■ WHAT THE TASK ASKS ■
Go through the entries below and print, exactly, the lines starting at the one with "Decimal.D7 d =>" and ending at the one with "else String c", keeping both ends and no others.

+===+

(** * A shallow embedding of the RAG chat demo: [src/backend/main.py] and
    the helper [send_query] of [src/frontend/app.py].

    The backend is glue around two managed services (knowledge-base
    retrieval and model inference).  The model below keeps the glue as the
    code has it and makes the services explicit: a backend computation is a
    program of a small free monad whose effects are the calls to the
    services, the chunks an async generator yields and the sleeps it awaits.
    Running it against an oracle for the services produces the trace of
    effects and the outcome (a Python exception or a value). *)

From Stdlib Require Import String Ascii List ZArith Lia Bool.
Import ListNotations.
Open Scope string_scope.
Set Warnings "-register-all".

(* ------------------------------------------------------------------ *)
(** ** Python values *)

(** A Python float, identified by its [repr] (e.g. ["0.5"]).  The code only
    uses float literals, which it passes on or prints. *)
Inductive pyfloat : Type := PyFloat (repr : string).

(** Python values as they come out of [json.loads] and go into
    [json.dumps]: [None], booleans, ints, floats, strings, lists and dicts.
    A dict is an association list in insertion order. *)
Inductive json : Type :=
| JNull
| JBool (b : bool)
| JInt (z : Z)
| JFloat (f : pyfloat)
| JStr (s : string)
| JArr (l : list json)
| JObj (fields : list (string * json)).

(** The Python type name, as it appears in error messages. *)
Definition py_type_name (v : json) : string :=
  match v with
  | JNull => "NoneType"
  | JBool _ => "bool"
  | JInt _ => "int"
  | JFloat _ => "float"
  | JStr _ => "str"
  | JArr _ => "list"
  | JObj _ => "dict"
  end.

(** Truthiness ([bool(v)]). *)
Definition py_truthy (v : json) : bool :=
  match v with
  | JNull => false
  | JBool b => b
  | JInt z => negb (Z.eqb z 0)
  | JFloat (PyFloat r) => negb (String.eqb r "0.0" || String.eqb r "-0.0")
  | JStr s => negb (String.eqb s "")
  | JArr l => match l with [] => false | _ => true end
  | JObj l => match l with [] => false | _ => true end
  end.

(** Dict lookup on an association list. *)
Fixpoint assoc (k : string) (l : list (string * json)) : option json :=
  match l with
  | [] => None
  | (k', v) :: l' => if String.eqb k k' then Some v else assoc k l'
  end.

(* ------------------------------------------------------------------ *)
(** ** Strings as Python prints them *)

Fixpoint string_of_uint (d : Decimal.uint) : string :=
  match d with
  | Decimal.Nil => ""
  | Decimal.D0 d => String "0" (string_of_uint d)
  | Decimal.D1 d => String "1" (string_of_uint d)
  | Decimal.D2 d => String "2" (string_of_uint d)
  | Decimal.D3 d => String "3" (string_of_uint d)
  | Decimal.D4 d => String "4" (string_of_uint d)
  | Decimal.D5 d => String "5" (string_of_uint d)
  | Decimal.D6 d => String "6" (string_of_uint d)
  | Decimal.D7 d => String "7" (string_of_uint d)
  | Decimal.D8 d => String "8" (string_of_uint d)
  | Decimal.D9 d => String "9" (string_of_uint d)
  end.

(** [str(n)] for an int. *)
Definition py_str_int (z : Z) : string :=
  match Z.to_int z with
  | Decimal.Pos d => string_of_uint d
  | Decimal.Neg d => String "-" (string_of_uint d)
  end.

(** Characters are code points below 256 (a Latin-1 view of [str]). *)
Definition hex_digit (n : nat) : string :=
  String (ascii_of_nat (if Nat.ltb n 10 then 48 + n else 87 + n)) "".

(** [repr] of one character inside a string literal quoted with [q]. *)
Definition repr_char (q : ascii) (c : ascii) : string :=
  let n := nat_of_ascii c in
  if Ascii.eqb c "\" then "\\"
  else if Ascii.eqb c q then String "\" (String c "")
  else if Nat.eqb n 9 then "\t"
  else if Nat.eqb n 10 then "\n"
  else if Nat.eqb n 13 then "\r"
  else if Nat.ltb n 32 || Nat.eqb n 127 || (Nat.leb 128 n && Nat.leb n 160)
          || Nat.eqb n 173
  then "\x" ++ hex_digit (Nat.div n 16) ++ hex_digit (Nat.modulo n 16)
  else String c "".

Fixpoint has_char (c : ascii) (s : string) : bool :=
  match s with
  | EmptyString => false
  | String c' s' => Ascii.eqb c c' || has_char c s'
  end.

Fixpoint repr_body (q : ascii) (s : string) : string :=
  match s with
  | EmptyString => ""
  | String c s' => repr_char q c ++ repr_body q s'
  end.

Definition dquote : ascii := ascii_of_nat 34.

(** [repr(s)] for a string: single quotes unless the string contains a
    single quote and no double quote. *)
Definition py_repr_str (s : string) : string :=
  let q := if has_char "'" s && negb (has_char dquote s) then dquote else "'"%char in
  String q (repr_body q s ++ String q "").

(** [sep.join(l)]. *)
Fixpoint py_join (sep : string) (l : list string) : string :=
  match l with
  | [] => ""
  | [x] => x
  | x :: l' => x ++ sep ++ py_join sep l'
  end.

(** [repr(v)] and [str(v)]; they differ only on strings. *)
Fixpoint py_repr (v : json) : string :=
  match v with
  | JNull => "None"
  | JBool true => "True"
  | JBool false => "False"
  | JInt z => py_str_int z
  | JFloat (PyFloat r) => r
  | JStr s => py_repr_str s
  | JArr l => "[" ++ py_join ", " (map py_repr l) ++ "]"
  | JObj l =>
      "{" ++ py_join ", "
               (map (fun kv => py_repr_str (fst kv) ++ ": " ++ py_repr (snd kv)) l)
      ++ "}"
  end.

Definition py_str (v : json) : string :=
  match v with
  | JStr s => s
  | _ => py_repr v
  end.

(* ------------------------------------------------------------------ *)
(** ** Python exceptions *)

(** The exception classes the code raises or catches.  [RequestsJSONDecodeError]
    is [requests.exceptions.JSONDecodeError], raised by [Response.json()]
    since requests 2.27; [ServiceError] stands for the errors boto3 raises
    for a failed service call ([botocore.exceptions.ClientError] and the
    like). *)
Inductive exc_class : Type :=
| Exception_
| ValueError
| TypeError
| KeyError
| IndexError
| AttributeError
| OSError
| JSONDecodeError
| RequestException
| HTTPError
| ConnectionError
| Timeout
| InvalidJSONError
| RequestsJSONDecodeError
| ServiceError.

+===+

■ ANSWER TO THE EXERCISE ■
  | Decimal.D7 d => String "7" (string_of_uint d)
  | Decimal.D8 d => String "8" (string_of_uint d)
  | Decimal.D9 d => String "9" (string_of_uint d)
  end.

(** [str(n)] for an int. *)
Definition py_str_int (z : Z) : string :=
  match Z.to_int z with
  | Decimal.Pos d => string_of_uint d
  | Decimal.Neg d => String "-" (string_of_uint d)
  end.

(** Characters are code points below 256 (a Latin-1 view of [str]). *)
Definition hex_digit (n : nat) : string :=
  String (ascii_of_nat (if Nat.ltb n 10 then 48 + n else 87 + n)) "".

(** [repr] of one character inside a string literal quoted with [q]. *)
Definition repr_char (q : ascii) (c : ascii) : string :=
  let n := nat_of_ascii c in
  if Ascii.eqb c "\" then "\\"
  else if Ascii.eqb c q then String "\" (String c "")
  else if Nat.eqb n 9 then "\t"
  else if Nat.eqb n 10 then "\n"
  else if Nat.eqb n 13 then "\r"
  else if Nat.ltb n 32 || Nat.eqb n 127 || (Nat.leb 128 n && Nat.leb n 160)
          || Nat.eqb n 173
  then "\x" ++ hex_digit (Nat.div n 16) ++ hex_digit (Nat.modulo n 16)
  else String c "".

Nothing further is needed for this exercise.